Speaking of leftovers for lunch, I have some news! I’ve left my full-time job and am now a WAHM (work-at-home-mom) which means I sneak bits of freelance work into the day when I can. Sometimes it starts early before the sun is up, sometimes during nap time, sometimes after everyone is in bed. I’m still trying to figure out a good rhythm, and balance – I hope it’s possible! What does this have to do with leftovers for lunch? Well, when I was working full-time, I always dreamed about the lunches I would make if I worked at home. (Fried eggs, elaborate salads, etc.) But now that I work at home, I realize that I need lunches ready-to-go so that I don’t waste any time making lunch, when I could be working. Leftovers are now my favorite.
So soups will be on a steady rotation in our house this winter. In this easy minestrone soup, I used a jar of marinara sauce instead of the traditional canned tomatoes (which is totally something I saw on a tv commercial!). This helps add a deeper, more developed flavor in less time and it also creates a smooth base for the soup instead of a brothy-base with tomato chunks, which I am totally loving in this minestrone.
I left the pasta out, which is traditional in minestrone not to cut carbs, but to choose my carbs more wisely. And I don’t mean this in a “which carb is healthier” type of way, but which carb do I enjoy more with this soup…and a warm, crusty loaf of bread won hands down.
When the soup is done simmering and ready to serve, give it a taste. Does it need more salt? Some pepper? A little heat? Adjust the seasonings and then give it a good sprinkle of parmesan and drizzle of olive oil. It’s ready for your spoon!
Easy Minestrone Soup is packed with vegetables and protein!
- 1/2 white onion
- 3 stalks celery
- 3 medium carrots
- 3 cloves garlic
- 2 medium zucchini
- 2 Tbsp. olive oil
- 1-15 oz can kidney beans, rinsed and drained
- 1-15 oz can garbanzo beans, rinsed and drained
- 32 oz chicken or vegetable broth
- 26 oz jar of marinara sauce
- salt and pepper
- olive oil, parmesan cheese
- Clean and prepare vegetables.
- Chop onion. (about 1 cup chopped onion)
- Cut celery lengthwise and then chop. (about 1 cup chopped celery)
- Cut carrots lengthwise and then chop. (about 1 cup chopped carrots)
- Cut zucchini in quarters lengthwise and then chop. (about 2 cups chopped zucchini)
- Mince garlic.
- Heat oil in large stock pot. When hot add onion, celery, carrots and garlic.
- Season with salt and pepper and cook for about 3-4 minutes, stirring occasionally.
- Add zucchini to pan and cook for another 3 minutes, stirring occasionally.
- Add beans, broth, and marinara to pot and stir together.

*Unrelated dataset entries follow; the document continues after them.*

(** An element is made from the fields of the state alone. *)
Lemma freelist_new_element_state fs top init st aba count D cost :
  init_spec init st D cost ->
  {{{ fl_state fs top init st aba count ∗ credits (element_cost cost) }}}
    freelist_internal_new_element fs
  {{{ r, ∃ d, ⟨r.1 = 1⟩ ∗ fl_node (r.2, d) ∗ D d ∗ fl_state fs top init st aba (count +w 1) }}}.
Proof.
  iIntros (Hinit Φ) "[(%Ha & Hh & Htop & Hi & Hs & Haba & Hc) Hcr] HΦ".
  unfold freelist_internal_new_element, init_spec in *.
  iDestruct (credits_add with "Hcr") as "[Hcr1 Hcr2]".
  wp_assert; [eauto with addr|].
  iApply wp_bind. iApply (aligned_malloc_spec with "Hcr1"); [apply alignable_element|].
  iIntros (fe) "(%vs & Hfe)".
  iDestruct "Hfe" as ((Hfe & Hlen)) "Hfe".
  destruct vs as [|a [|b [|d [|]]]]; simpl in Hlen; unfold sizeof_freelist_element in Hlen; try lia.
  iDestruct (fl_node_aligned fe d with "[Hfe]") as ([na nb]) "(Hn & _ & Hnh & Hd)".
  { iExists a, b. iFrame. done. }
  cbn [fst snd]. wp_load. destruct (Z.eqb_spec init NULL) as [->|Hne].
  - destruct Hinit as [-> HD]. wp_store. wp_load. change (non_null NULL) with false.
    wp_simpl. change (1 =? 1) with true. unfold abstraction_increment.
    wp_assert; [eauto with addr|]. wp_incr.
    iApply (wp_credits 0). iFrame "Hcr2". iApply wp_ret. iApply "HΦ". iExists NULL.
    iSplitR; [done|]. iSplitL "Hn Hnh Hd"; [iExists (na, nb); by iFrame|].
    iSplitR; [by iApply HD|]. by iFrame.
  - wp_load. rw (non_null_ne init) //. wp_load. wp_load. wp_call.
    iApply (Hinit with "[Hd Hcr2]"); [unfold FE_DATA; destruct Hfe; lia|by iFrame|].
    iIntros (rv) "(-> & %v & Hd & HD)". change (wrap 1) with 1. change (1 =? 0) with false.
    wp_simpl. change (1 =? 1) with true. unfold abstraction_increment.
    wp_assert; [eauto with addr|]. wp_incr.
    iApply wp_ret. iApply "HΦ". iExists v. iSplitR; [done|].
    iSplitL "Hn Hnh Hd"; [iExists (na, nb); by iFrame|]. iFrame "HD".
    by iFrame.
Qed.

Lemma freelist_internal_new_element_spec fs init st count l D cost :
  init_spec init st D cost ->
  {{{ freelist fs init st count l ∗ credits (element_cost cost) }}}
    freelist_internal_new_element fs
  {{{ r, ∃ d, ⟨r.1 = 1⟩ ∗ fl_node (r.2, d) ∗ D d ∗ freelist fs init st (count +w 1) l }}}.
Proof.
  iIntros (Hinit Φ) "[(%top & %aba & Hf & Hl) Hcr] HΦ". iApply (freelist_new_element_state with "[$Hf $Hcr]"); [done|].
  iIntros (r) "(%d & %Hr & Hn & HD & Hf)". iApply "HΦ". iExists d. iFrame. done.
Qed.

(** The remaining [k] elements are made and pushed, one after the other. *)
Lemma freelist_new_elements_loop fs init st D cost number_elements k :
  init_spec init st D cost -> is_word number_elements ->
  forall n l j, j + Z.of_nat k = number_elements -> 0 <= j ->
  {{{ freelist fs init st (wrap n) l ∗ credits (k * element_cost cost) }}}
    loop (freelist_new_elements_body fs number_elements) (j, j)
  {{{ r, ∃ new, ⟨r = number_elements /\ length new = k⟩ ∗
         freelist fs init st (wrap (n + k)) (new ++ l) ∗ [∗ list] x ∈ new, D x.2 }}}.
Proof.
  intros Hinit Hw. unfold is_word in Hw.
  induction k as [|k IH]; iIntros (n l j Hj Hj0 Φ) "[Hf Hcr] HΦ";
    iApply wp_loop; unfold freelist_new_elements_body at 1.
  - rw (proj2 (Z.ltb_ge j number_elements)); last lia.
    iApply (wp_credits 0). iFrame "Hcr". iApply wp_ret. iApply "HΦ". iExists [].
    rw Z.add_0_r. iFrame. iSplitR; [|done]. iPureIntro. split; [lia|done].
  - rw (proj2 (Z.ltb_lt j number_elements)); last lia.
    iDestruct (credits_add with "Hcr") as "[Hcr1 Hcr]".
    wp_call. iApply (freelist_internal_new_element_spec with "[$Hf $Hcr1]"); [done|].
    iIntros ([rv fe]) "(%d & %Hrv & Hfe & HD & Hf)". simpl in Hrv |- *. subst rv.
    change (truthy 1) with true. wp_call.
    iApply (freelist_push_spec _ _ _ _ _ (fe, d) with "[$Hf $Hfe]").
    iIntros ([]) "Hf". iApply wp_ret. rw wrap_add_l (wrap_small (j + 1)); last (unfold is_word; lia).
    iApply (IH with "[$Hf $Hcr]"); [lia|lia|].
    iIntros (r) "(%new & %Hr & Hf & HDs)". destruct Hr as [-> Hlen]. iApply "HΦ". iExists (new ++ [(fe, d)]).
    rw -app_assoc /=. replace (n + 1 + k) with (n + S k) by lia. iFrame "Hf".
    iSplitR; [iPureIntro; split; [done|rw length_app /=; lia]|].
    rw big_sepL_snoc. iFrame.
Qed.

Lemma freelist_new_elements_spec fs init st D cost number_elements n l :
  init_spec init st D cost -> is_word number_elements ->
  {{{ freelist fs init st (wrap n) l ∗ credits (Z.to_nat number_elements * element_cost cost) }}}
    freelist_new_elements fs number_elements
  {{{ r, ∃ new, ⟨r = number_elements /\ Z.of_nat (length new) = number_elements⟩ ∗
         freelist fs init st (wrap (n + number_elements)) (new ++ l) ∗ [∗ list] x ∈ new, D x.2 }}}.
Proof.
  iIntros (Hinit Hw Φ) "[Hf Hcr] HΦ". unfold freelist_new_elements, is_word in *.
  iDestruct (freelist_non_null with "Hf") as %Hnn.
  wp_assert. iApply (freelist_new_elements_loop with "[$Hf $Hcr]"); [done..|lia|lia|].
  iIntros (r) "(%new & %Hr & Hf & HDs)". destruct Hr as [-> Hlen]. iApply "HΦ". iExists new.
  rw Hlen. rw !Z2Nat.id; [|lia..]. iFrame. done.
Qed.

(** The room [freelist_new] takes for [n] elements. *)
Definition freelist_cost (cost : nat) (number_elements : Z) : nat :=
  (aligned_cost sizeof_freelist_state LF_ALIGN_DOUBLE_POINTER +
   Z.to_nat number_elements * element_cost cost)%nat.

Lemma freelist_new_spec a number_elements init st D cost :
  init_spec init st D cost -> is_word number_elements ->
  {{{ cell a ∗ credits (freelist_cost cost number_elements) }}}
    freelist_new a number_elements init st
  {{{ rv, ∃ fs l, ⟨rv = 1 /\ 0 < fs /\ Z.of_nat (length l) = number_elements⟩ ∗ a ↦ fs ∗
         freelist fs init st number_elements l ∗ [∗ list] x ∈ l, D x.2 }}}.
Proof.
  iIntros (Hinit Hw Φ) "[(%v & Ha) Hcr] HΦ". unfold freelist_new.
  iDestruct (credits_add with "Hcr") as "[Hcr1 Hcr]".
  wp_call. iApply (aligned_malloc_spec with "Hcr1"); [apply alignable_state|].
  iIntros (fs) "(%vs & Hfs)". iDestruct (aligned_facts with "Hfs") as %[Hfs Hlen].
  destruct vs as [|w0 [|w1 [|w2 [|w3 [|w4 [|w5 [|]]]]]]]; simpl in Hlen;
    unfold sizeof_freelist_state in Hlen; try lia.
  wp_store. rw (aligned_addr_non_null0 fs _ _ Hfs). rw -fl_state_aligned.
  iDestruct "Hfs" as "(_ & Hh & Htop & Hi & Hs & Haba & Hc)".
  do 6 wp_store. wp_call.
  iApply (freelist_new_elements_spec fs init st D cost number_elements 0 [] with "[$Hcr Hh Htop Hi Hs Haba Hc]");
    [done|done| |].
  { iExists (NULL, 0), 0. iFrame. by iSplitR. }
  iIntros (r) "(%new & %Hr & Hf & HDs)". destruct Hr as [-> Hl].
  rw Z.eqb_refl. wp_simpl. iApply wp_ret. iApply "HΦ". iExists fs, new.
  rw app_nil_r Z.add_0_l wrap_small //. iFrame. iPureIntro. by destruct Hfs.
Qed.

- Bring to a boil, and lower heat to a simmer, stirring occasionally for about 15-20 minutes.
- Taste and adjust seasonings if necessary.
- Serve with a drizzle of olive oil and sprinkle of Parmesan cheese.
Nutrition facts don’t include toppings.
If you wanted to save some extra time, you could also buy the pre-packaged containers of mirepoix: onion, celery, carrot. Use 3 cups total.